Records excerpted from a collection:
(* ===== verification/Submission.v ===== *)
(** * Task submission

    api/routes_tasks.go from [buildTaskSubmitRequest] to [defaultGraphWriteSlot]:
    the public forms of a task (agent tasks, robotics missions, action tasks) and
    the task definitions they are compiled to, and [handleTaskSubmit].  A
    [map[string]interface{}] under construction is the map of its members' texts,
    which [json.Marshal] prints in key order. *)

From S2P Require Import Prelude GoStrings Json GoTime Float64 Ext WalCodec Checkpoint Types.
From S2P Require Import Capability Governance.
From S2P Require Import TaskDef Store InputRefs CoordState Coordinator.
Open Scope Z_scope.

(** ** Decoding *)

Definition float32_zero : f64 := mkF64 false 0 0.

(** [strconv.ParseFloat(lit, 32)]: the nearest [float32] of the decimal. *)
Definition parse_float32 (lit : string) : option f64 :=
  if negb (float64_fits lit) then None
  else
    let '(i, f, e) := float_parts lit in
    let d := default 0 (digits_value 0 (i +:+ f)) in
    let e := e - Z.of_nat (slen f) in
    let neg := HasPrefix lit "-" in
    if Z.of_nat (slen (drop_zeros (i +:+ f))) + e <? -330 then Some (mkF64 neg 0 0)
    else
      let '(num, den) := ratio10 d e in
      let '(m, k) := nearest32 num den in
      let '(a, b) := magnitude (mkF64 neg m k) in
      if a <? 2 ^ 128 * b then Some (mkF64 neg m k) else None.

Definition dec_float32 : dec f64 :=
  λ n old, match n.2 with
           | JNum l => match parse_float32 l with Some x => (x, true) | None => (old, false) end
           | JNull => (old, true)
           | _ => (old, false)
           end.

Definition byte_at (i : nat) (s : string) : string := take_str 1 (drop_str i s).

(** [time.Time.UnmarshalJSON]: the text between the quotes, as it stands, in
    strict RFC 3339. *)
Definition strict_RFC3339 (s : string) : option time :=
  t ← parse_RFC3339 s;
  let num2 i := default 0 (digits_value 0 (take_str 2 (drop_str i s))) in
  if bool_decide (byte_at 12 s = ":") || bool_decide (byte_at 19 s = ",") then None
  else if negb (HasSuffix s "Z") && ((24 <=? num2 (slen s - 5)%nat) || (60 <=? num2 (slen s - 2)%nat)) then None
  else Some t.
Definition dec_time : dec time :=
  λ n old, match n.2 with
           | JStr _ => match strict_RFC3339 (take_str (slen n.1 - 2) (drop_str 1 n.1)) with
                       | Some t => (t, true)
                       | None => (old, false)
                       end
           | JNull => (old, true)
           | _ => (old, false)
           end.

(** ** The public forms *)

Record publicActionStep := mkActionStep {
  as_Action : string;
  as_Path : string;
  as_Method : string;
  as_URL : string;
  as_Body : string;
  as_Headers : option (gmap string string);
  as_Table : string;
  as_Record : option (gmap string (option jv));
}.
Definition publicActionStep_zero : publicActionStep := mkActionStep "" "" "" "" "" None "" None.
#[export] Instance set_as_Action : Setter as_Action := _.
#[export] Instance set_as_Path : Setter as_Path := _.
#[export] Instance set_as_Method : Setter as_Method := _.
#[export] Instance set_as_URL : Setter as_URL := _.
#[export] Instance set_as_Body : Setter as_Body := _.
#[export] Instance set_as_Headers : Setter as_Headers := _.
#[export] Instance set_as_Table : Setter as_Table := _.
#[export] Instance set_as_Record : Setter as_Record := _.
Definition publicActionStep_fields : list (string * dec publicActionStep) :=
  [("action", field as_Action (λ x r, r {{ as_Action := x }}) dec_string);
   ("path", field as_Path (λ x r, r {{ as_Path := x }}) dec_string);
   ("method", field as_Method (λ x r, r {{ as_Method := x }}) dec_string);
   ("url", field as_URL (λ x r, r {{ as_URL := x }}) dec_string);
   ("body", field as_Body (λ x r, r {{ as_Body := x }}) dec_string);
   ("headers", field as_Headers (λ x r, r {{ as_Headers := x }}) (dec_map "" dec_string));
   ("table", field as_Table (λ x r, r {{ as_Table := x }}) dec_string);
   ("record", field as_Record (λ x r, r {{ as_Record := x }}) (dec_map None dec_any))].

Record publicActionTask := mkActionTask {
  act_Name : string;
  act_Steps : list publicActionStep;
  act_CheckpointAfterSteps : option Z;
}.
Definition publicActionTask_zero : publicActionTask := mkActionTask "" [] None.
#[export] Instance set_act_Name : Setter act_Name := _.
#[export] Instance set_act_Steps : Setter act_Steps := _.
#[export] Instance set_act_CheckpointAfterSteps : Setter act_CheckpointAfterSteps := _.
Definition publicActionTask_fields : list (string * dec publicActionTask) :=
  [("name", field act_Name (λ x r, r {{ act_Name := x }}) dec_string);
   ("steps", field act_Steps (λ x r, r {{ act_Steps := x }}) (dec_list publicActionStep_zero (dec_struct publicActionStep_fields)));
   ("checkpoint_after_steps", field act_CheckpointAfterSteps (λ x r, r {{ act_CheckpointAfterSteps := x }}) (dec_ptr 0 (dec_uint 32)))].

What to work on: Having found the line with "field as_Headers (λ", transcribe it and each line after it to the end of the entries, with no other lines.

Result:
   ("headers", field as_Headers (λ x r, r {{ as_Headers := x }}) (dec_map "" dec_string));
   ("table", field as_Table (λ x r, r {{ as_Table := x }}) dec_string);
   ("record", field as_Record (λ x r, r {{ as_Record := x }}) (dec_map None dec_any))].

Record publicActionTask := mkActionTask {
  act_Name : string;
  act_Steps : list publicActionStep;
  act_CheckpointAfterSteps : option Z;
}.
Definition publicActionTask_zero : publicActionTask := mkActionTask "" [] None.
#[export] Instance set_act_Name : Setter act_Name := _.
#[export] Instance set_act_Steps : Setter act_Steps := _.
#[export] Instance set_act_CheckpointAfterSteps : Setter act_CheckpointAfterSteps := _.
Definition publicActionTask_fields : list (string * dec publicActionTask) :=
  [("name", field act_Name (λ x r, r {{ act_Name := x }}) dec_string);
   ("steps", field act_Steps (λ x r, r {{ act_Steps := x }}) (dec_list publicActionStep_zero (dec_struct publicActionStep_fields)));
   ("checkpoint_after_steps", field act_CheckpointAfterSteps (λ x r, r {{ act_CheckpointAfterSteps := x }}) (dec_ptr 0 (dec_uint 32)))].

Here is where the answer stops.